Lilydale, formerly known as Upper Piper and later Germantown, is a small town in northern Tasmania, Australia. The town is 28 km northeast of Launceston and is a part of the Launceston municipality, except for about 4% which is in the Dorset LGA. It is located near Mount Arthur. At the 2016 census, Lilydale had a population of 277. The town's notable attractions include the Lilydale Falls, two small waterfalls, Mount Arthur, and, along the main street, a series of telegraph poles painted with murals.

==History==

The town is believed to have been renamed in 1887, possibly due to the predominance of Christmas lilies in the area.

The Upper Pipers River Post Office opened on 1 December 1873 and was renamed Lilydale in 1887.

Lilydale Railway Station on the Scottsdale Line from Launceston to Scottsdale opened on 9 August 1889. The station closed in the 1970s.

== Facilities ==
Lilydale, Karoola and Turners Marsh are all situated on the North-eastern Railway branch line from Launceston that opened to Scottsdale on 9 September 1889.

As of 2017, Lilydale had an Australian rules football team and a bowls team. It also has a swimming pool open at select times of the year.

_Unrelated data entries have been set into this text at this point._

(** The body of the loop, lines 82 to 118. *)
Definition construct_item (item : value) : M scene unit :=
  template_name <- lift (py_get item "templateName" VNone) ;;
  content <- lift (py_get item "content" VNone) ;;
  start_time <- lift (py_get item "startTime" (VInt 0)) ;;
  end_time <- lift (py_get item "endTime" (VInt 0)) ;;
  timestamp <- lift (py_get item "timestamp" start_time) ;;
  duration <- lift (py_sub end_time start_time) ;;
  if num_le duration (NInt 0) then mret tt else
  known <- lift (template_known template_name) ;;
  if negb known then print (warning_not_found template_name) else
  template <- lift (template_lookup template_name) ;;
  content_str <- lift (convert_content_to_string content) ;;
  match template_func template content_str timestamp with
  | Failed e => print (warning_error template_name e)
  | Built manim_obj => render manim_obj duration
  end.

(** [construct], lines 80 to 121. *)
Definition construct : M scene unit :=
  s <- get ;;
  items <- lift (py_iter (template_data s)) ;;
  for_each construct_item items ;;
  s' <- get ;;
  if truthy (current_objects s') then
    play (FadeOut (current_objects s')) (NFloat f_0_5)
  else mret tt.

(** ** Reading the output *)

(** The state after more output. *)
Definition emits (es : list event) (s : scene) : scene :=
  Scene (json_path s) (template_data s) (current_objects s) (output s ++ es).

(** What fading out the objects [l] on screen adds to the output. *)
Definition fade_out_events (l : list mobject) : list event :=
  if truthy l then [Play (FadeOut l) (NFloat f_0_5)] else [].

(** What waiting [w] adds to the output. *)
Definition wait_events (w : num) : list event :=
  if num_gt w (NInt 0) then [Wait w] else [].

(** The fields of an entry as the loop reads them, lines 82 to 87. *)
Definition item_name (d : list (string * value)) : value :=
  dict_get "templateName" VNone d.
Definition item_content (d : list (string * value)) : value :=
  dict_get "content" VNone d.
Definition item_timestamp (d : list (string * value)) : value :=
  dict_get "timestamp" (dict_get "startTime" (VInt 0) d) d.
Definition item_duration (d : list (string * value)) : result num :=
  py_sub (dict_get "endTime" (VInt 0) d) (dict_get "startTime" (VInt 0) d).

Implicit Types (s : scene) (d : list (string * value)) (es : list event).

Lemma emit_emits e s : emit e s = emits [e] s.
Proof. reflexivity. Qed.

Lemma emits_nil s : emits [] s = s.
Proof. destruct s. unfold emits. cbn. now rewrite app_nil_r. Qed.

Lemma emits_emits es1 es2 s : emits es2 (emits es1 s) = emits (es1 ++ es2) s.
Proof. unfold emits. cbn. now rewrite app_assoc. Qed.

Lemma with_current_objects_emits l es s :
  with_current_objects l (emits es s) = emits es (with_current_objects l s).
Proof. reflexivity. Qed.

Lemma with_current_objects_twice l l' s :
  with_current_objects l (with_current_objects l' s) = with_current_objects l s.
Proof. reflexivity. Qed.

Lemma with_current_objects_id s : with_current_objects (current_objects s) s = s.
Proof. now destruct s. Qed.

Lemma current_objects_emits es s : current_objects (emits es s) = current_objects s.
Proof. reflexivity. Qed.

Lemma output_emits es s : output (emits es s) = output s ++ es.
Proof. reflexivity. Qed.

Lemma output_with_current_objects l s : output (with_current_objects l s) = output s.
Proof. reflexivity. Qed.

Lemma current_objects_with l s : current_objects (with_current_objects l s) = l.
Proof. reflexivity. Qed.

(** Fading out leaves nothing on screen. *)
Lemma fade_out_current_run s :
  fade_out_current s =
  (Ok tt, with_current_objects [] (emits (fade_out_events (current_objects s)) s)).
Proof.
  unfold fade_out_current, fade_out_events. run_simpl.
  destruct s as [p td [|o l] out]; cbn; [|reflexivity].
  unfold with_current_objects, emits. cbn. now rewrite app_nil_r.
Qed.

(** ** The two times *)

(** The fade-in time is [min(1.0, x)] for the float product [x]. *)
Lemma fade_in_time_cases duration f :
  fade_in_time duration = Ok f ->
  exists x, num_mul duration (NFloat f_0_3) = Ok (NFloat x) /\
            f = py_min (NFloat f_1_0) (NFloat x).
Proof.
  unfold fade_in_time. destruct (num_mul duration (NFloat f_0_3)) as [x|] eqn:E;
    cbn; [|discriminate].
  destruct (num_mul_float_r _ _ _ E) as [y ->]. intros [= <-]. eauto.
Qed.

(** The fade-in time is a float: [1.0] or the product. *)
Lemma fade_in_time_float duration f :
  fade_in_time duration = Ok f -> exists x, f = NFloat x.
Proof.
  intros (x & _ & ->)%fade_in_time_cases. unfold py_min. case_match; eauto.
Qed.

(** The waiting time is [max(0, y)] for the difference [y]. *)
Lemma wait_time_cases duration f w :
  wait_time duration f = Ok w ->
  exists y, num_sub duration f = Ok y /\ w = py_max (NInt 0) y.
Proof.
  unfold wait_time. destruct (num_sub duration f) as [y|]; cbn; [|discriminate].
  intros [= <-]. eauto.
Qed.

(** When the fade-in time is defined the waiting time is: the conversion of
    the duration that the product made does not fail in the difference. *)
Lemma wait_time_defined duration f :
  fade_in_time duration = Ok f -> exists w, wait_time duration f = Ok w.
Proof.
  intros Hf. destruct (fade_in_time_float _ _ Hf) as [x ->].
  unfold fade_in_time, wait_time in *. destruct duration as [z|g]; cbn in *.
  - destruct (float_of_Z z); cbn in *; [eauto | discriminate].
  - eauto.
Qed.

(** The fade-in time of a duration above zero is a float of positive
    sign and is not NaN: it is [1.0], or a product that is below [1.0]. *)
Lemma fade_in_time_sign duration f :
  num_le duration (NInt 0) = false -> fade_in_time duration = Ok f ->
  exists x, f = NFloat x /\ has_sign false x = true /\ x <> S754_nan.
Proof.
  intros Hd (x & Hx & ->)%fade_in_time_cases.
  apply num_mul_float_inv in Hx as (d & Hd' & ->).
  pose proof (fmul_sign false false d f_0_3 (positive_sign _ _ Hd Hd') eq_refl) as Hs.
  unfold py_min. destruct (num_lt _ _) eqn:Hlt; [|by exists f_1_0].
  eexists. split; [reflexivity|]. split; [exact Hs|]. intros E.
  now rewrite E in Hlt.
Qed.

(** The fade-in time of a float, or of an [int] below [2 ^ 53], is
    defined. *)
Lemma fade_in_time_defined n : exact_num n -> exists f, fade_in_time n = Ok f.
Proof.
  intros [d Hd]%num_to_float_defined. unfold fade_in_time, num_mul.
  destruct n; cbn in *; rewrite ?Hd; cbn; eauto.
Qed.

More recently, the town has attracted attention due to the Lilydale Village Market, created as a result of mediation between parties in a 2008 environmental dispute.

== Nearby localities ==
===Karoola===

Karoola is a small area located off Pipers River Road, about 6 km outside Lilydale town. Karoola means "fresh water" in the local Aboriginal dialect. Facilities in the locality include a telephone box, an emergency fire shed, a Catholic church, a tennis court and a community hall. The local fire station is situated 5 km along Pipers River Road in Turners Marsh. There was once a general store but it was sold to a private buyer.

===Underwood===

Underwood is a locality just outside Lilydale. The Pipers River flows through the area.

===Hollybank Forest===
Hollybank Forest is a 140-hectare reserve located on the Pipers River, near Underwood, 5 km outside Lilydale. It was originally used to source timber for sawmills in Launceston. Because the land was unable to be farmed the area was taken over by Forestry Tasmania who have managed it since. There are a few short walks and a picnic area.

===Lower Turners Marsh===

Lower Turners Marsh is a locality between Lilydale town and Launceston. Lower Turners Marsh is located on Pipers River Road; the area is mostly farms and rural residences. Lower Turners Marsh is sometimes called Karoola.

===Turners Marsh===

Turners Marsh is a locality on Pipers River Road, southwest of Lilydale and south of Lower Turners Marsh. Much of the area is bushland, with some small farms. Turners Marsh has a karting track.